Thursday, April 21, 2016

Stossel Nails It

First, r'fua shleima to Mr Stossel:

"I write this from the hospital. Seems I have lung cancer."

The post highlights some of the more egregious examples of customer service faux pas, but I'd like to focus on one or two specific points he makes along the way.

For example:

"I get X-rays, EKG tests, echocardiograms, blood tests. Are all needed? ... [N]o one discusses that with me or mentions the cost. Why would they? The patient rarely pays directly. Government or insurance companies pay."

This is crucial: when a third party is footing the lion's share of the bill, we become less sensitive (or completely desensitized) as to what that bill actually is. Hence, the kinds of pricing distortion we read about in Kelley's (fantastic) post yesterday on how providers calculate what a given encounter will cost.

Reinforcing this theme, he continues:

"Instead of answering to consumers, which forces businesses to be nimble, hospitals report to government, lawyers and insurance companies."

By implication, reporting to these outside agencies causes the business (hospital) to focus on the process, not the results. And since the provider's true "customer" is the government or insurer, why would it really care about the patient's convenience?

And then he gets to a very interesting point. He notes that we're told, over and over, that we can't legitimately second-guess these providers, because health care is " too complex for consumers to negotiate."
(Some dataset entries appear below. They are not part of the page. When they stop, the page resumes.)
(** C9.  [updateStatus] changes, in the rows of the given id, the status
    and the last-update timestamp and nothing else: total price, booking
    code, dates, customer fields, pickup fields, notes, van reference, id and
    creation time of every booking stay as they were, rows of other ids stay
    untouched, and so do the vans and profiles.  Saving a van, its daily
    rate included, leaves the bookings table as it was; along any operation
    of the application every stored booking keeps its total price and all
    these columns, new bookings being added after them. *)
Theorem updateStatus_changes_status_only env id s db :
  let db' := fst (updateStatus env id s db) in
  Forall2 only_status_differs (tbl_bookings db) (tbl_bookings db') /\
  Forall2 (fun b b' => bookings.id b <> id -> b' = b) (tbl_bookings db) (tbl_bookings db') /\
  tbl_vans db' = tbl_vans db /\ tbl_profiles db' = tbl_profiles db /\
  (forall env' editingVan p db1,
      handleSave env' editingVan p db = inr db1 -> tbl_bookings db1 = tbl_bookings db) /\
  (forall db2,
      step db db2 ->
      exists kept added,
        tbl_bookings db2 = (kept ++ added)%list /\
        Forall2 only_status_differs (tbl_bookings db) kept).
Proof.
  intros db'. subst db'.
  destruct (updateStatus_frame env id s db) as [H1 H2].
  split; [exact H1 | split; [exact H2 | split; [reflexivity | split; [reflexivity | split]]]].
  - intros env' ev p db1. apply handleSave_bookings.
  - intros db2 Hstep.
    destruct Hstep as [env' st | env' id' s' | env' ev p db2 Hsave | env' van].
    + destruct (handleSubmit env' st db) as [db3 r] eqn:E. cbn [fst].
      destruct (handleSubmit_inv _ _ _ _ _ E)
        as [[-> _] | (van & sd & ed & row & _ & _ & _ & _ & _ & _ & Hins)].
      * exists (tbl_bookings db), []. rewrite app_nil_r. split; [reflexivity |].
        rewrite <- (map_id (tbl_bookings db)) at 2.
        apply Forall2_map_r, only_status_differs_refl.
      * destruct (insert_booking_inv _ _ _ _ _ Hins) as (c & _ & _ & _ & _ & _ & _ & ->).
        exists (tbl_bookings db), [row]. split; [reflexivity |].
        rewrite <- (map_id (tbl_bookings db)) at 2.
        apply Forall2_map_r, only_status_differs_refl.
    + exists (tbl_bookings (fst (updateStatus env' id' s' db))), [].
      rewrite app_nil_r. split; [reflexivity | apply updateStatus_frame].
    + exists (tbl_bookings db), []. rewrite app_nil_r.
      split; [now apply handleSave_bookings in Hsave |].
      rewrite <- (map_id (tbl_bookings db)) at 2.
      apply Forall2_map_r, only_status_differs_refl.
    + exists (tbl_bookings db), []. rewrite app_nil_r. split; [reflexivity |].
      rewrite <- (map_id (tbl_bookings db)) at 2.
      apply Forall2_map_r, only_status_differs_refl.
Qed.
That may nor may not be true (and I would argue that it's likely at least partially true in the case of brain surgery or cancer treatment, but perhaps less so when it comes to less serious ailments), but Mr S notes that:

"[C]ars, computers and airplane flights are complex, too, and the market still incentivizes sellers to discount and compete on service."

True, and he underscores that by pointing out that we generally buy these goods and services with our own money, not the government's or an insurance company (company cars and travel excepted, of course).

Regular IB readers know that I've long been a fan of consumer-driven healthcare; the challenge is that I fear that that ship has sailed.